But at least we didn’t flush the Koran

According to a confidential Army report, interrogators brutally abused prisoners until they died at a prison camp in Afghanistan. The Guardian reports:

The New York Times carries a graphic account of Dilawar’s torture and death. His legs were beaten so badly that he could not bend them to kneel, and he was chained for days by his wrists to the roof of his cell. When he asked for a drink of water during his final interrogation, one US interrogator punched a hole in a water bottle, handed it to Dilawar and tormented him as the water poured away before he could drink, according to an interpreter present at the time.

After the interrogation, guards chained Dilawar again to the roof of his cell, where he was found dead by a doctor several hours later, the paper reported.

This kind of behavior by U.S. troops makes me sick. If publishing accounts of atrocities is losing us the propaganda war, good. We’re Americans dammit, not jihadis. There’s no point in winning a war if you have to lose your soul to do it.

Yours truly,

Mr. X

…sickened…

0 thoughts on “But at least we didn’t flush the Koran”

  1. I love America. I really do. But torture sickens me.
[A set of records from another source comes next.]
(* ===== verification/Pools.v ===== *)
(** * String and blob pools of an image (image/create.c, image/image.c)

    While an image is built, strings, blobs and user strings go to three lists
    of blocks; a hash table of all three finds what is there already.  The
    offsets count the bytes in use of the blocks.  [None] is an access behind
    what is known of a block.  Memory is never exhausted. *)
From Stdlib Require Import ZArith Lia.
From stdpp Require Import base list option numbers.
From S2P Require Import Prelude Compress Utf Cvm.

Local Open Scope Z_scope.

Definition IL_NORMAL_BLOCK_SIZE : Z := 1024.
Definition IL_STRING_HASH_SIZE : Z := 512.
Definition IL_STRING_HASH_NORMAL : Z := 0x00000000.
Definition IL_STRING_HASH_UNICODE : Z := 0x40000000.
Definition IL_STRING_HASH_BLOB : Z := 0x80000000.

(** ** State *)

(** The bytes in use, [used] of them, and the bytes that were allocated. *)
Record ILStringBlock := mk_block { b_bytes : list Z; b_len : Z }.
Definition b_used (b : ILStringBlock) : Z := Z.of_nat (length (b_bytes b)).

(** [stringBlocks], [blobBlocks] and [userStringBlocks], and the members of the
    same kind for their sizes and for the pools of a loaded image. *)
Inductive Pool := StringPool | BlobPool | UserStringPool.
#[export] Instance Pool_eq_dec : EqDecision Pool.
Proof. solve_decision. Defined.

(** A pointer into a block: the block's number and the position. *)
Record ILStringHash := mk_hash { e_pool : Pool; e_block : nat; e_posn : nat; e_len : Z; e_offset : Z }.

Record ILImageBuilder := mk_builder {
  building : bool;
  hashTable : Z -> list ILStringHash;
  blocks : Pool -> list ILStringBlock;
  poolSize : Pool -> Z;
  loadedPool : Pool -> option (list Z);
}.

Section Pools.
Context {PF : Platform}.

(** [unsigned long]. *)
Definition ulong (z : Z) : Z := if IL_NATIVE_INT64 then u64 z else u32 z.

(** The hash of [support/hash.c], of less than 2^31 bytes; [char] is signed. *)
Definition ILHashString (start : Z) (str : list Z) : Z :=
  fold_left (fun hash c => ulong (ulong (ulong (Z.shiftl hash 5) + hash) + ulong (i8 c))) str start.

(** The first [n] bytes at a pointer. *)
Definition bytes_at (b : ILImageBuilder) (e : ILStringHash) (skip n : nat) : option (list Z) :=
  block ← blocks b (e_pool e) !! e_block e;
  let l := drop (e_posn e + skip) (b_bytes block) in
  if (n <=? length l)%nat then Some (take n l) else None.

(** [ILMemCmp(...)] is zero. *)
Definition same_bytes (b : ILImageBuilder) (e : ILStringHash) (skip : nat) (str : list Z) : option bool :=
  l ← bytes_at b e skip (length str); Some (bool_decide (l = str)).

Fixpoint lookup_chain (b : ILImageBuilder) (entries : list ILStringHash) (str header : list Z) (type : Z) :
    option (option ILStringHash) :=
  match entries with
  | [] => Some None
  | entry :: entries =>
    let fullLen := u32 (Z.of_nat (length str) + Z.of_nat (length header)) in
    found ← (if e_len entry =? Z.lor fullLen type then
               h ← (match header with [] => Some true | _ => same_bytes b entry 0 header end);
               if (h : bool) then same_bytes b entry (length header) str else Some false
             else Some false);
    if (found : bool) then Some (Some entry) else lookup_chain b entries str header type
  end.

Definition LookupHash (b : ILImageBuilder) (str header : list Z) (type hash : Z) : option (option ILStringHash) :=
  lookup_chain b (hashTable b hash) str header type.

(** The bytes in use of all blocks. *)
Definition total_used (bs : list ILStringBlock) : Z := foldr (fun b n => u32 (b_used b + n)) 0 bs.

(** The bytes after the last ones of the last block, in a new block when they
    do not fit, and with an empty string in front in the first one: the offset,
    the blocks, and the block and position of the bytes. *)
Definition AddString (bs : list ILStringBlock) (str header : list Z) : option (Z * list ILStringBlock * nat * nat) :=
  let full := header ++ str in
  let fullLen := u32 (Z.of_nat (length str) + Z.of_nat (length header)) in
  if fullLen <? Z.of_nat (length full) then None
  else
    let offset := total_used bs in
    let new_len (n : Z) := if n <? IL_NORMAL_BLOCK_SIZE then IL_NORMAL_BLOCK_SIZE else n in
    match list.last bs with
    | Some block =>
      if fullLen <=? u32 (b_len block - b_used block) then
        Some (offset, take (length bs - 1) bs ++ [mk_block (b_bytes block ++ full) (b_len block)],
              (length bs - 1)%nat, length (b_bytes block))
      else Some (offset, bs ++ [mk_block full (new_len fullLen)], length bs, 0%nat)
    | None => Some (u32 (offset + 1), [mk_block (0 :: full) (new_len (u32 (fullLen + 1)))], 0%nat, 1%nat)
    end.

(** What follows a lookup that found nothing: the entry at the front of its
    chain, with the length [entryLen], and the new size of the pool. *)
Definition add_entry (b : ILImageBuilder) (pool : Pool) (str header : list Z) (entryLen type hash size : Z) :
    option (Z * ILImageBuilder) :=
  '(offset, bs, block, posn) ← AddString (blocks b pool) str header;
  if offset =? 0 then
    Some (0, mk_builder (building b) (hashTable b) (fun p => if decide (p = pool) then bs else blocks b p) (poolSize b) (loadedPool b))
  else
    let entry := mk_hash pool block posn (Z.lor entryLen type) offset in
    Some (offset, mk_builder (building b)
      (fun n => if n =? hash then entry :: hashTable b n else hashTable b n)
      (fun p => if decide (p = pool) then bs else blocks b p)
      (fun p => if decide (p = pool) then u32 (offset + size) else poolSize b p) (loadedPool b)).

Definition find_or_add (b : ILImageBuilder) (pool : Pool) (str header : list Z) (entryLen type hash size : Z) :
    option (Z * ILImageBuilder) :=
  entry ← LookupHash b str header type hash;
  match entry with
  | Some entry => Some (e_offset entry, b)
  | None => add_entry b pool str header entryLen type hash size
  end.

Definition hash_bits (hash : Z) : Z := Z.land hash (IL_STRING_HASH_SIZE - 1).

(** [str] is without its zero byte; no string stands for a null pointer. *)
Definition ILImageAddString (b : ILImageBuilder) (str : option (list Z)) : option (Z * ILImageBuilder) :=
  match str with
  | Some str =>
    if building b then
      let len := u32 (Z.of_nat (length str) + 1) in
      find_or_add b StringPool (str ++ [0]) [] len IL_STRING_HASH_NORMAL (hash_bits (ILHashString 0 str)) len
    else Some (0, b)
  | None => Some (0, b)
  end.

Definition ILImageAddBlob (b : ILImageBuilder) (blob : list Z) : option (Z * ILImageBuilder) :=
  if building b then
    let len := u32 (Z.of_nat (length blob)) in
    let header := ILMetaCompressData len in
    let headerLen := Z.of_nat (length header) in
    find_or_add b BlobPool blob header len IL_STRING_HASH_BLOB
      (hash_bits (ILHashString (ILHashString 0 header) blob)) (headerLen + len)
  else Some (0, b).

(** The number of 16-bit units of a string in UTF-8, and its UTF-16 bytes. *)
Fixpoint utf16_units (fuel : nat) (str : list Z) (len posn wlen : Z) : option Z :=
  if posn <? len then
    '(ch, posn) ← ILUTF8ReadChar str len posn;
    match fuel with O => None | S fuel => utf16_units fuel str len posn (u32 (wlen + snd (ILUTF16WriteChar false ch))) end
  else Some wlen.
Fixpoint utf16_bytes (fuel : nat) (str : list Z) (len posn : Z) : option (list Z) :=
  if posn <? len then
    '(ch, posn) ← ILUTF8ReadChar str len posn;
    match fuel with
    | O => None
    | S fuel => rest ← utf16_bytes fuel str len posn; Some (fst (ILUTF16WriteCharAsBytes true ch) ++ rest)
    end
  else Some [].

(** [buf] as it is after the conversion; no more bytes than were allocated. *)
Definition user_string (str : list Z) (len : Z) : option (list Z) :=
  wlen ← utf16_units (Z.to_nat len) str len 0 0;
  chars ← utf16_bytes (Z.to_nat len) str len 0;
  let buf := ILMetaCompressData (u32 (wlen * 2 + 1)) ++ chars ++ [0] in
  if Z.of_nat (length buf) <=? u32 (wlen * 2 + 6) then Some buf else None.

(** The length of a string that ends with a zero byte. *)
Fixpoint strlen (str : list Z) : option Z :=
  match str with
  | [] => None
  | c :: str => if c =? 0 then Some 0 else n ← strlen str; Some (n + 1)
  end.

Definition ILImageAddUserString (b : ILImageBuilder) (str : list Z) (len : Z) : option (Z * ILImageBuilder) :=
  if building b then
    len ← (if len <? 0 then strlen str else Some len);
    buf ← user_string str len;
    let outposn := Z.of_nat (length buf) in
    find_or_add b UserStringPool buf [] outposn IL_STRING_HASH_UNICODE (hash_bits (ILHashString 0 buf)) outposn
  else Some (0, b).

(** [str] has [len] units and the byte that ends a user string. *)
Definition ILImageAddEncodedUserString (b : ILImageBuilder) (str : list Z) (len : Z) : option (Z * ILImageBuilder) :=
  if building b then
    let strLen := u32 (len * 2 + 1) in
    let header := ILMetaCompressData strLen in
    let size := u32 (Z.of_nat (length header) + strLen) in
    if (Z.to_nat strLen <=? length str)%nat then
      let str := take (Z.to_nat strLen) str in
      find_or_add b UserStringPool str header size IL_STRING_HASH_UNICODE
        (hash_bits (ILHashString (ILHashString 0 header) str)) size
    else None
  else Some (0, b).

(** ** Access (image/image.c) *)

(** [while(block != 0 && offset >= block->used)]. *)
Fixpoint walk_blocks (bs : list ILStringBlock) (offset : Z) : option (ILStringBlock * Z) :=
  match bs with
  | [] => None
  | block :: bs => if b_used block <=? offset then walk_blocks bs (u32 (offset - b_used block)) else Some (block, offset)
  end.

(** The bytes from an offset on, and how the offset ends up. *)
Definition pool_at (b : ILImageBuilder) (pool : Pool) (offset : Z) : option (list Z * Z) :=
  match loadedPool b pool with
  | Some bytes => Some (drop (Z.to_nat offset) bytes, offset)
  | None => '(block, offset) ← walk_blocks (blocks b pool) offset; Some (drop (Z.to_nat offset) (b_bytes block), offset)
  end.

(** [None] is a null pointer. *)
Definition ILImageGetString (b : ILImageBuilder) (offset : Z) : option (list Z) :=
  if offset <? poolSize b StringPool then '(bytes, _) ← pool_at b StringPool offset; Some bytes
  else if offset =? 0 then Some [0] else None.

(** The bytes at the pointer and the length; a null pointer; or a read behind
    the bytes that are known, or of the reader when there is no pool to set it. *)
Definition ILImageGetBlob (b : ILImageBuilder) (offset : Z) : option (option (list Z * Z)) :=
  if (0 <? offset) && (offset <? poolSize b BlobPool) then
    match loadedPool b BlobPool, blocks b BlobPool with
    | None, [] => None
    | _, _ =>
    match pool_at b BlobPool offset with
    | None => Some None
    | Some (bytes, offset) =>
      '(len, meta) ← ILMetaUncompressData (mk_read bytes (u32 (poolSize b BlobPool - offset)) false);
      Some (if error meta || (Compress.len meta <? len) then None else Some (data meta, len))
    end
    end
  else Some None.

Definition ILImageGetUserString (b : ILImageBuilder) (offset : Z) : option (option (list Z * Z)) :=
  if (0 <? offset) && (offset <? poolSize b UserStringPool) then
    match pool_at b UserStringPool offset with
    | None => Some None
    | Some (bytes, offset) =>
      '(slen, reader) ← ILMetaUncompressData (mk_read bytes (u32 (poolSize b UserStringPool - offset)) false);
      Some (if (Z.land slen 1 =? 0) || (Compress.len reader <? slen) || error reader then None
            else Some (data reader, slen / 2))
    end
  else Some None.

(** ** A new image *)

Definition new_builder : ILImageBuilder :=
  mk_builder true (fun _ => []) (fun _ => []) (fun _ => 0) (fun _ => None).

End Pools.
    What’s even worse is that there are some people, so-called Americans, that encourage this sick shit.

    The kind of love I have for America is the kind of love a parent would have for a child. You wouldn’t want your child to fuck up. You wouldn’t want your child to get in fights with other children. If you did, I’d have to question if you really love your child.

    It’s obvious that abuse performed by American troops only hurts us in the War on Terror.

    Of course, going into Iraq also hurt us in the war on terror. The best way to win the war on terror would be to A) set up an exit strategy and time-table for withdraw for Iraq. This would take the steam right out of the insurgency, which is only fighting us because they’re convinced we’re going to stay as long as we can. B) Focus on al Qaeda, and in particular bin Laden. C) Withdraw our troops from all Middle Eastern nations (not including Afghanistan). Better yet, withdraw all troops from all other nations as well, for example Germany and South Korea. D) Stop funding other nations (especially since those funds are unconstitutional anyway). We shouldn’t fund Israel or Palestine, and one would think Israel would be self-efficient by now anyway, and not living off of our welfare. And, of course, stop funding dictators. Nothing probably hates Middle Easterners more than to find out that we were funding the guy who was oppressing them. Karimov of Uzbekistan is a prime example. And E) adopt a non-interventionist foreign policy.

    Using torture tactics is foolish in a war on terror. It’s foolish all the time, but especially in a war on terror. Torture is no way to ensure you’ll get accurate information. The person you torture might not even know anything, but you can bet he’ll tell you what he thinks you want to hear if he thinks it’ll make the torture stop. It’s an inefficient tool at getting accurate information. (What else can we expect from big government other than inefficiency?) And, it’s particularly foolish to use this in a war on terror because it makes us look like the bad guy, ensuring a likelihood of more anti-Americanism, and ultimately more terrorism.

  2. I should add that the founding fathers included the eighth amendment to prevent cruel and unusual punishment. Some would argue that this only applies to Americans, but the founders wouldn’t’ve. They believed in the idea of Natural Rights, that we all, every human on Earth, had the same, natural, innate, inherent rights.

    John Locke was highly influential to the founders, and I encourage everyone to read his Two Treatise of Government. I also encourage them to read the Declaration of Independence, and see how influential this philosophy was on this nation’s founding.